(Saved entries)
┌──

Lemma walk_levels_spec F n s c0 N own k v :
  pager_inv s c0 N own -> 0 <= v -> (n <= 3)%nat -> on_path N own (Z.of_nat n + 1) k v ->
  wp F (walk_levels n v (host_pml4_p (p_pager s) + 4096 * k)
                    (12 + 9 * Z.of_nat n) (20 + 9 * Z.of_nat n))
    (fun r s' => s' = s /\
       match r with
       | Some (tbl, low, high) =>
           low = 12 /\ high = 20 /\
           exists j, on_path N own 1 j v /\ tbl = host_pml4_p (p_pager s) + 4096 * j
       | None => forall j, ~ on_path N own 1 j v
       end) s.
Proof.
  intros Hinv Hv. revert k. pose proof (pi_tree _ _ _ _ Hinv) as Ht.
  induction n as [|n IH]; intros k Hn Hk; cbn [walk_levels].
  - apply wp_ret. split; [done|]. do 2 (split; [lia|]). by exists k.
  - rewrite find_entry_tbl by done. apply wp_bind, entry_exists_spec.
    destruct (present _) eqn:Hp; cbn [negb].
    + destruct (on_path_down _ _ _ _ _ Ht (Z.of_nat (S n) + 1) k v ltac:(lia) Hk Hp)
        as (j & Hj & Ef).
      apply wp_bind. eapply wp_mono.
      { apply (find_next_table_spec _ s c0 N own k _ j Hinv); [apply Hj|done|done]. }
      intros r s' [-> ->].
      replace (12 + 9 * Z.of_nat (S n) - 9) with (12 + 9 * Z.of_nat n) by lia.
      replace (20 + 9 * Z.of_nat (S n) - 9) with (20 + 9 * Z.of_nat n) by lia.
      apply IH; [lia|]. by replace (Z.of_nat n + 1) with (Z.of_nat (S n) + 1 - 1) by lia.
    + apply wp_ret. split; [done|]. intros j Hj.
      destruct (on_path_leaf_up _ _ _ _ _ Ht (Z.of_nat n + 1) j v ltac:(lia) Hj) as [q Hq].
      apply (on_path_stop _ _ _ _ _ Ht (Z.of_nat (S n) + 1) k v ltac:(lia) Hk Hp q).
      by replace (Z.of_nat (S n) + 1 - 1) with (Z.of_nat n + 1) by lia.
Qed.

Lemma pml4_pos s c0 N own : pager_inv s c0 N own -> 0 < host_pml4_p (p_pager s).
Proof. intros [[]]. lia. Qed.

└──
┌──

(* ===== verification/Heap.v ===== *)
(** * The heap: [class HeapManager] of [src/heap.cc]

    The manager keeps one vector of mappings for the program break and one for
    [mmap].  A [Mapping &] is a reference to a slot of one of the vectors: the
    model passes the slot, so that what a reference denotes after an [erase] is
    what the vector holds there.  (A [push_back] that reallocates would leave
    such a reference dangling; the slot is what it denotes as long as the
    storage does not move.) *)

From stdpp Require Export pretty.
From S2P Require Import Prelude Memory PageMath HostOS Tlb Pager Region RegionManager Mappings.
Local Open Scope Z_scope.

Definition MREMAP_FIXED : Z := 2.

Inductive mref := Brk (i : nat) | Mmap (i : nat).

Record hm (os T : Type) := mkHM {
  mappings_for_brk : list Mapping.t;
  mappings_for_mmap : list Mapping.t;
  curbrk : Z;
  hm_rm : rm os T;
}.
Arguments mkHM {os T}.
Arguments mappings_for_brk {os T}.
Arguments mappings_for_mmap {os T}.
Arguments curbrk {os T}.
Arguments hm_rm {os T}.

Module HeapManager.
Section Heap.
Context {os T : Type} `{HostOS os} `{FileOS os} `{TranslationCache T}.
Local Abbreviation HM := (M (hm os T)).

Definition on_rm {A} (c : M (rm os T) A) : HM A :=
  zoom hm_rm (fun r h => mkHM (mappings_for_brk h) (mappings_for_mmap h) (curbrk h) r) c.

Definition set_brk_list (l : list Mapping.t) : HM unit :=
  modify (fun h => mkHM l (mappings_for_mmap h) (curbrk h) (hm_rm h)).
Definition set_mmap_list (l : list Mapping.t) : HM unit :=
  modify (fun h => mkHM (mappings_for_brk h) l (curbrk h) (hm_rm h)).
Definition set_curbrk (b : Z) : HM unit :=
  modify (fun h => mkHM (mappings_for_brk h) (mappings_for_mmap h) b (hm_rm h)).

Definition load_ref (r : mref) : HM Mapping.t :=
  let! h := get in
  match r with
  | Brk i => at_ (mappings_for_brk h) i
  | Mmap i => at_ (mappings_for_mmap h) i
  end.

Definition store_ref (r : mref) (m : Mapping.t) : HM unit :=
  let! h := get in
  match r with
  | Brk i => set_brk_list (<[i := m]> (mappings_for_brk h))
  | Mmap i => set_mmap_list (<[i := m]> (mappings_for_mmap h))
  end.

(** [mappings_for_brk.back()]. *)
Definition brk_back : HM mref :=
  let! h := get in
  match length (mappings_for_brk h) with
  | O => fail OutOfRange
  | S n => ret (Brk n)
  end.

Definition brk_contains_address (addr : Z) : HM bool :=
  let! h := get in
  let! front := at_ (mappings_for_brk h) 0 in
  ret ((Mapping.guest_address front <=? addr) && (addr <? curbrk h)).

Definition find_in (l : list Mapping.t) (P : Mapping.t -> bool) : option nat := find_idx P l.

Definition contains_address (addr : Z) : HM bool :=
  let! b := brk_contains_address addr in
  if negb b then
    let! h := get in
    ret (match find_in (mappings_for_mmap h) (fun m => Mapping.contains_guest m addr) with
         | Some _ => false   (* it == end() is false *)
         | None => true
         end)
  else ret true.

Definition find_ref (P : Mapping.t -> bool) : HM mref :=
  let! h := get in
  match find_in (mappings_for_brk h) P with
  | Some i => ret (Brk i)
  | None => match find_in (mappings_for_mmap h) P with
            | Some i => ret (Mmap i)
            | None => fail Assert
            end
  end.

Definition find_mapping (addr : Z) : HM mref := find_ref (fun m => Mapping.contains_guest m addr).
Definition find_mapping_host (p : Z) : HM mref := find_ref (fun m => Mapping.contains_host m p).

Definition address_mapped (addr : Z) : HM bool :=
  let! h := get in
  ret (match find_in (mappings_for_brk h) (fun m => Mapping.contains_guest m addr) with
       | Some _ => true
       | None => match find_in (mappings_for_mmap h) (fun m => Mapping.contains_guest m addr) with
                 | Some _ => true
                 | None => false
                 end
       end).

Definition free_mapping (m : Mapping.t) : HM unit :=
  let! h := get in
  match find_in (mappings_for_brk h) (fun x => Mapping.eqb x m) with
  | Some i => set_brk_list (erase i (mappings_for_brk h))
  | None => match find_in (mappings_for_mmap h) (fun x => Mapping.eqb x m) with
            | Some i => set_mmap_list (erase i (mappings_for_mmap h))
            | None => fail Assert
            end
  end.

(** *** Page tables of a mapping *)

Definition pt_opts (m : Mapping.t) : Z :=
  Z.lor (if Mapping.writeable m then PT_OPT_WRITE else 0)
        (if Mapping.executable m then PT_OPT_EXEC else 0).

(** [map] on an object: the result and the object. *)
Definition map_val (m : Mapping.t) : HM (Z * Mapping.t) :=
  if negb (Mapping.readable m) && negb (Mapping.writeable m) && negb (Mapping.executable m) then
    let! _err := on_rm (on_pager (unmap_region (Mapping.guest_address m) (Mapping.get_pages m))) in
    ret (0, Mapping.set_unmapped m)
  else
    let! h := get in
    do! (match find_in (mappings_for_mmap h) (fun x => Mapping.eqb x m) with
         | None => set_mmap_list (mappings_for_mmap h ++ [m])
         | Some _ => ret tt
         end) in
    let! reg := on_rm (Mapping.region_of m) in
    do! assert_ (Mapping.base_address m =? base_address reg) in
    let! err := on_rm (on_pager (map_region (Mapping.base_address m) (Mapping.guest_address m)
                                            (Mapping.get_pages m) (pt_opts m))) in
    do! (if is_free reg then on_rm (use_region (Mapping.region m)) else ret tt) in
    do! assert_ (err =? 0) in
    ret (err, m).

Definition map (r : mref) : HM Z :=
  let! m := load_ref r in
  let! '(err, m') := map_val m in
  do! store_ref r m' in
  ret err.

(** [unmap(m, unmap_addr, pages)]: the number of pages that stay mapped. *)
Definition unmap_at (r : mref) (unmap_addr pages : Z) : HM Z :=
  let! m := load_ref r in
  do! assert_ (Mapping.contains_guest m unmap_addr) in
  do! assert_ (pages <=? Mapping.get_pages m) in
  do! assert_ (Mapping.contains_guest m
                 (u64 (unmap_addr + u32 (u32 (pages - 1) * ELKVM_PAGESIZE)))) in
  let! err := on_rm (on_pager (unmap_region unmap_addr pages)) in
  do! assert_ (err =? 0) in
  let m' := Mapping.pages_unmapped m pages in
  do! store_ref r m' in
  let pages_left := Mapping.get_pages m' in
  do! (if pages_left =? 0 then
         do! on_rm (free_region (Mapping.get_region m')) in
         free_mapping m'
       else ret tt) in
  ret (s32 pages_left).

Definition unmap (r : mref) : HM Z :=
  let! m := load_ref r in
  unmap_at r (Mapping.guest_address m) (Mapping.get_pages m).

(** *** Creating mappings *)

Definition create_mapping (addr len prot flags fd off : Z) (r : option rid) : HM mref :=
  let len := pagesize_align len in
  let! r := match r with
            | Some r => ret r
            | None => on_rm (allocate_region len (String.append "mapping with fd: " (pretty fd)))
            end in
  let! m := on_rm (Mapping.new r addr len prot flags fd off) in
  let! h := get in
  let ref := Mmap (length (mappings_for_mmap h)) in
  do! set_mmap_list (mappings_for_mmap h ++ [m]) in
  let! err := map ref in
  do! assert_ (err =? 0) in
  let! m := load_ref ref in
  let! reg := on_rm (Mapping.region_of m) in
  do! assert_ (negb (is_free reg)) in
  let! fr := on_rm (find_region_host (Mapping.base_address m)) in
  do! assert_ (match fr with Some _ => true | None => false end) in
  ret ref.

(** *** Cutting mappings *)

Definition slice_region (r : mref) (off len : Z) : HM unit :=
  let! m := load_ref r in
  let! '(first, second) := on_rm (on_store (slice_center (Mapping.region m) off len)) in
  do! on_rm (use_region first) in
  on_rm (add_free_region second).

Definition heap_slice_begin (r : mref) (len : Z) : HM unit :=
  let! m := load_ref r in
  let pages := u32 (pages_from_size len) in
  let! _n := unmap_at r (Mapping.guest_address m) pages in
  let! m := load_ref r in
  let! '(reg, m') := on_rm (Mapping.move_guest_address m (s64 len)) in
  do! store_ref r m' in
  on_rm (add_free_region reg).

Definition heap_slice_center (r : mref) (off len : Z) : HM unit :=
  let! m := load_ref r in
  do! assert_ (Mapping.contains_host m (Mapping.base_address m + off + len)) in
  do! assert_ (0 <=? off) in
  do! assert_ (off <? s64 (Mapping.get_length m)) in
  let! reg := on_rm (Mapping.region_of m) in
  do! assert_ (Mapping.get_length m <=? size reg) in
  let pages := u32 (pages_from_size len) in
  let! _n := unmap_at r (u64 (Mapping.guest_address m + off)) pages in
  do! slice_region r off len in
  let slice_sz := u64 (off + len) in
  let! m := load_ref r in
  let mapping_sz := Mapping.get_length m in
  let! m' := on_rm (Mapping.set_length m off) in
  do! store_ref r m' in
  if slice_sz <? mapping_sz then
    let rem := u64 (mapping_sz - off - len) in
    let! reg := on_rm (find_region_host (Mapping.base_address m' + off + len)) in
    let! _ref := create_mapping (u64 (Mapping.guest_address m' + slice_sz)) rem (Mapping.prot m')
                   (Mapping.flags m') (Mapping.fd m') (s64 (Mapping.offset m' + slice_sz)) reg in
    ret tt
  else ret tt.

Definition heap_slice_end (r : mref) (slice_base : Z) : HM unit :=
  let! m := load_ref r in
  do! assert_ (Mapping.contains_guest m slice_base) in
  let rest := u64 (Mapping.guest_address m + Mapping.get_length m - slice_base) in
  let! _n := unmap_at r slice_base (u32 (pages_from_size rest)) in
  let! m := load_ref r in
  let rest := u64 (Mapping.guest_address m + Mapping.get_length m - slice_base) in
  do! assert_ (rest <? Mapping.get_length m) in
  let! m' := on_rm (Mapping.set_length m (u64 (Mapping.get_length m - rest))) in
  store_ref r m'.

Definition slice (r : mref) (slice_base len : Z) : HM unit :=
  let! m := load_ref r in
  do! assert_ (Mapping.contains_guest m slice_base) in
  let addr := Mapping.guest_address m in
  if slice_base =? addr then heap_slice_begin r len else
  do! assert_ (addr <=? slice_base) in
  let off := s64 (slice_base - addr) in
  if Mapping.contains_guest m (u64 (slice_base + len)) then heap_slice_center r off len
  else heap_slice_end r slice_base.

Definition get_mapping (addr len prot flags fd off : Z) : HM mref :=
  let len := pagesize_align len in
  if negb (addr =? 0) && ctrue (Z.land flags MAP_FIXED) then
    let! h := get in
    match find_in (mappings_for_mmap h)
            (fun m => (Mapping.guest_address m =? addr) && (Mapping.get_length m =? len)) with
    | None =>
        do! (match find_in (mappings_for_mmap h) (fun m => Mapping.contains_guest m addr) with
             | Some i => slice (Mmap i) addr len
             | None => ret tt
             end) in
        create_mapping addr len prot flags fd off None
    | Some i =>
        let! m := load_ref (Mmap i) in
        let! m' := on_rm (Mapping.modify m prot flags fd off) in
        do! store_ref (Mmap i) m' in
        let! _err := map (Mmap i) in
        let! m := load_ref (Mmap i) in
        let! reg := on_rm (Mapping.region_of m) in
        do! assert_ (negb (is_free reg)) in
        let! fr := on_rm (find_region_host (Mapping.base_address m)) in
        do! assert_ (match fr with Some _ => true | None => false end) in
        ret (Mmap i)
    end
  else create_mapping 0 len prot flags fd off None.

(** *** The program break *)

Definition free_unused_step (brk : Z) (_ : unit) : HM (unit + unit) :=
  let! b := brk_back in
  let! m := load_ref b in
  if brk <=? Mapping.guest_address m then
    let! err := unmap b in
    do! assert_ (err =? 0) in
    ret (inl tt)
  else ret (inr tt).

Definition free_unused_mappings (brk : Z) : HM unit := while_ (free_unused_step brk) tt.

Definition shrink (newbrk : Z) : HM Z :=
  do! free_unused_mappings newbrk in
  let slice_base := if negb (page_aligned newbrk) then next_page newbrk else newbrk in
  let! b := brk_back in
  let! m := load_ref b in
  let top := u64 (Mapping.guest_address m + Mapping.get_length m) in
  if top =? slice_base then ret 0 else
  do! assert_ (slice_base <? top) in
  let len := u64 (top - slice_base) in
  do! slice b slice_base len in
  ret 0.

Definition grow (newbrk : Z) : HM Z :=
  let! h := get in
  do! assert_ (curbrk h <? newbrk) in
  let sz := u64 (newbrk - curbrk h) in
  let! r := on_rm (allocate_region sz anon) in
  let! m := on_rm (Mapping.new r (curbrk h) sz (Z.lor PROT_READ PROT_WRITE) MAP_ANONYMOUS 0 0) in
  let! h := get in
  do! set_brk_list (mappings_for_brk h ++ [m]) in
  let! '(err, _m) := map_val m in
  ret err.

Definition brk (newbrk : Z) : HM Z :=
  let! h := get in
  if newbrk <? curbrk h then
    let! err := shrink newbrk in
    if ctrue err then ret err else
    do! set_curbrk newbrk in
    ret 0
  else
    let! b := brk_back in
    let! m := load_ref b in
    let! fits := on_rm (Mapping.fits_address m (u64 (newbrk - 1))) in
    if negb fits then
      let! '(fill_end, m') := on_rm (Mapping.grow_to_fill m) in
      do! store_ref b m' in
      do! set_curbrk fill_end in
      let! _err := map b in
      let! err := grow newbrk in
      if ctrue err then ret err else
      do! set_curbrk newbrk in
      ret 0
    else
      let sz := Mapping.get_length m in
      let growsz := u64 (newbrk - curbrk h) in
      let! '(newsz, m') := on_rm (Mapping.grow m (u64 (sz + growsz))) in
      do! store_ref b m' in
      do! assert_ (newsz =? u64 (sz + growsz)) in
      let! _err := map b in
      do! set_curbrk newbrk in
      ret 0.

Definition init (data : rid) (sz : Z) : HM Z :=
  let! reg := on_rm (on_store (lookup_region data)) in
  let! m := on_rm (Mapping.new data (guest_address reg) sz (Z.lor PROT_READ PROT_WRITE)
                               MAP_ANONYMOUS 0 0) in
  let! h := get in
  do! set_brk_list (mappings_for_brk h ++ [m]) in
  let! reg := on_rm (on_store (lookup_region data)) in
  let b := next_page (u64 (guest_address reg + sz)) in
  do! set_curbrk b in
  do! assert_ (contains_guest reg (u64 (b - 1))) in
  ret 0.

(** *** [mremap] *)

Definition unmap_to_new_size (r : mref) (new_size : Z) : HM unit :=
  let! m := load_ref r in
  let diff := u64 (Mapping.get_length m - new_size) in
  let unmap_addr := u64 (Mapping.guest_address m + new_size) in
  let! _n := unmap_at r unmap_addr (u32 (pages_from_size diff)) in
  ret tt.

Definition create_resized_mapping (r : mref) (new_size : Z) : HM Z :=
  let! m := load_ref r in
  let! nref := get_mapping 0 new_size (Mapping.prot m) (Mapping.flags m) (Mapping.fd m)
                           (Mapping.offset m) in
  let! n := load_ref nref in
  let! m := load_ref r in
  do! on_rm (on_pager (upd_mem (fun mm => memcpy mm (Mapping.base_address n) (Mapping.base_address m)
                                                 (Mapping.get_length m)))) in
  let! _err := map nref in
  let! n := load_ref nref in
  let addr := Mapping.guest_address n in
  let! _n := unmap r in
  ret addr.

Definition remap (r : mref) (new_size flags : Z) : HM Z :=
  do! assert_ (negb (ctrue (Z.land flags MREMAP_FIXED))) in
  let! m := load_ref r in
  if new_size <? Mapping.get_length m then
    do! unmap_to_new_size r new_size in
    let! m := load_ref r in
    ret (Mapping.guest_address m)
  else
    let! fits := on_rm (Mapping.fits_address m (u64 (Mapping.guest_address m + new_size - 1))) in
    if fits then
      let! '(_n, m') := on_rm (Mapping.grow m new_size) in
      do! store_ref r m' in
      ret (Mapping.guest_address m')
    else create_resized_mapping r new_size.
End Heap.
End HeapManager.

└──
┌──

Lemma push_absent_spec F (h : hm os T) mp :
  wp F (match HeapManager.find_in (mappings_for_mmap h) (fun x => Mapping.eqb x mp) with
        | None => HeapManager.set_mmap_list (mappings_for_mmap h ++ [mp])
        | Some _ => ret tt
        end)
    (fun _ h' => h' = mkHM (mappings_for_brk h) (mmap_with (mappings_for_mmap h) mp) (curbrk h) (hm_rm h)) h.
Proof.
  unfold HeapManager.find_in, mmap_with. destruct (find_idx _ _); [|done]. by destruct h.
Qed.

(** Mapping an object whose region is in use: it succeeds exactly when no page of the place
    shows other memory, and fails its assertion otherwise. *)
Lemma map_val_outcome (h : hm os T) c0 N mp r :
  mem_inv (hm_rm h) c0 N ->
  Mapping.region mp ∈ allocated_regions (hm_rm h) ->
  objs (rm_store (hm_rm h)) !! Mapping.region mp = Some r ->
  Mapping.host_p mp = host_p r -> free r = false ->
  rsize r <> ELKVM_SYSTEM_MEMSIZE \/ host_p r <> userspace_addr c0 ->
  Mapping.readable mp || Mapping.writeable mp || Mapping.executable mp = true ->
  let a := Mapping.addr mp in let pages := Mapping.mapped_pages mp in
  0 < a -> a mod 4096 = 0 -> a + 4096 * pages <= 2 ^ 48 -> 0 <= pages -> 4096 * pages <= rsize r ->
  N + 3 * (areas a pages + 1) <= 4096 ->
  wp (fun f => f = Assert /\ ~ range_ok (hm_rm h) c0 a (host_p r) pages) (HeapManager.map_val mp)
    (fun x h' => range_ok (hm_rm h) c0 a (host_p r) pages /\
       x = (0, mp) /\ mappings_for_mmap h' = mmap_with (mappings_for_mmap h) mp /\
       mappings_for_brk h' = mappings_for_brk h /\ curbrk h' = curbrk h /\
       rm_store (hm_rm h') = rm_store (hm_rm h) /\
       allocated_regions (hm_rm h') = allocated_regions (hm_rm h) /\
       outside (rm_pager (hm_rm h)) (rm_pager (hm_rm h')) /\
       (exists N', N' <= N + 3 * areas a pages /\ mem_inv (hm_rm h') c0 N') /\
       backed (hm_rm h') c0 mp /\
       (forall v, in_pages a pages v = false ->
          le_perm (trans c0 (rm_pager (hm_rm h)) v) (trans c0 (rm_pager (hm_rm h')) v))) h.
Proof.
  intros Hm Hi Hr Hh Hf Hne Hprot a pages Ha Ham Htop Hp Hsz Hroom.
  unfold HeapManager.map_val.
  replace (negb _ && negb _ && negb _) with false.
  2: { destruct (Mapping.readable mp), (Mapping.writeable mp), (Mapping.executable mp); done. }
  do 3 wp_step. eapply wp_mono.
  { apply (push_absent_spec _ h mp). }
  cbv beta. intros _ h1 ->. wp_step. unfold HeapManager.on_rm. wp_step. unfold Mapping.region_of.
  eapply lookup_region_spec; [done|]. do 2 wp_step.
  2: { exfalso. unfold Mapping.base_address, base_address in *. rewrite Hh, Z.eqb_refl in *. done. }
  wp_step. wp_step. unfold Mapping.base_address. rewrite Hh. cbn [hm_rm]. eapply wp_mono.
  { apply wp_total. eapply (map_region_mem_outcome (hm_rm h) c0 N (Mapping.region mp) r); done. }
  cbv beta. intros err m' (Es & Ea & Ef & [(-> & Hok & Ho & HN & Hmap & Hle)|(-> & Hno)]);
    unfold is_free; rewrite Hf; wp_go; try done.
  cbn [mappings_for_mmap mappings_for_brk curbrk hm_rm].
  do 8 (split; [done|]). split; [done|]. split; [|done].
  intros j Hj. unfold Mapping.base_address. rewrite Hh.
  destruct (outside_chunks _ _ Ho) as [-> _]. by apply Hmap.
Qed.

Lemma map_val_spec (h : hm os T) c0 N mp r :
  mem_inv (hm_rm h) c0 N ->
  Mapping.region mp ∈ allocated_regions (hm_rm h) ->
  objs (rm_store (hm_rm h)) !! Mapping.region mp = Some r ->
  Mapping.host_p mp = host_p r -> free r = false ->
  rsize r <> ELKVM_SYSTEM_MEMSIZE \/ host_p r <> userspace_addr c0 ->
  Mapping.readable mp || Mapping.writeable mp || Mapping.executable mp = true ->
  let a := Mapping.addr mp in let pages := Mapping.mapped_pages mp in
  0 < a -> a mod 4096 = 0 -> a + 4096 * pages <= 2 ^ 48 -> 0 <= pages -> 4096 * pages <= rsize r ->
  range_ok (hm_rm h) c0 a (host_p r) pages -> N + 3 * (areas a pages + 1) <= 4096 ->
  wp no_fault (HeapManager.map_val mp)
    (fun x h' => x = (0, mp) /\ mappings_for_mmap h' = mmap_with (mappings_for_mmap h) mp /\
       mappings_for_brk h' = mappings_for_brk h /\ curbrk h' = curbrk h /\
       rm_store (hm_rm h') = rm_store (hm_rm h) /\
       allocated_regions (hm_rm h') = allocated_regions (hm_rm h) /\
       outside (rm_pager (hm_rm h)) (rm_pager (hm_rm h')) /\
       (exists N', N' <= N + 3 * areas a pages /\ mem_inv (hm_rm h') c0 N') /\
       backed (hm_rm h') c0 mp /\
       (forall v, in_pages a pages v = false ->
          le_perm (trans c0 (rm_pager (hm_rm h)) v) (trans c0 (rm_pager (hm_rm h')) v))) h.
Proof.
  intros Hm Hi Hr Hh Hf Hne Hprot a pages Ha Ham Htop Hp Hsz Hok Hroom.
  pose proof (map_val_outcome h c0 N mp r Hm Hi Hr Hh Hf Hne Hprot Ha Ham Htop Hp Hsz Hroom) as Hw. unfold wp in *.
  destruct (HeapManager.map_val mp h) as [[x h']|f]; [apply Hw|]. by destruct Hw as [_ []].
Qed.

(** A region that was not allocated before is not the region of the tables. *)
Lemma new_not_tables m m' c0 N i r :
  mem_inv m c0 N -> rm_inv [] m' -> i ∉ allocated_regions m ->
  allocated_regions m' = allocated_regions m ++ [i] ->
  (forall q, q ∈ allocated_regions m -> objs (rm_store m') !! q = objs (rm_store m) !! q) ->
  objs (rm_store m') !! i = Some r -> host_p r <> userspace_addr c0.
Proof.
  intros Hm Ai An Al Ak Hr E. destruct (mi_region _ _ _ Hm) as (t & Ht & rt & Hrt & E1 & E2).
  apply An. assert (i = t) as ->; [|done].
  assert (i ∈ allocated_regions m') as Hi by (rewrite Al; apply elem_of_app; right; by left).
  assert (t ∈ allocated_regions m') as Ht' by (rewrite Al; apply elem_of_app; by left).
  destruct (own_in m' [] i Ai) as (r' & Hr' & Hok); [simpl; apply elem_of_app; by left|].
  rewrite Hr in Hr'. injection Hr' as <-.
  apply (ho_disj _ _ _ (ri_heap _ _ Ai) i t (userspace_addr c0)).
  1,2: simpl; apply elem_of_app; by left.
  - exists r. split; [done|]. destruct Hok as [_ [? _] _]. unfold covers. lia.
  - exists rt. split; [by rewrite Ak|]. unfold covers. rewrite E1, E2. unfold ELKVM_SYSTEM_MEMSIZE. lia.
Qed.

└──

**EXERCISE REQUIREMENTS:** Examine the records and pull out every line where the string "writeable" occurs.

**EXERCISE OUTPUT:**
  Z.lor (if Mapping.writeable m then PT_OPT_WRITE else 0)
  if negb (Mapping.readable m) && negb (Mapping.writeable m) && negb (Mapping.executable m) then
  Mapping.readable mp || Mapping.writeable mp || Mapping.executable mp = true ->
  2: { destruct (Mapping.readable mp), (Mapping.writeable mp), (Mapping.executable mp); done. }
  Mapping.readable mp || Mapping.writeable mp || Mapping.executable mp = true ->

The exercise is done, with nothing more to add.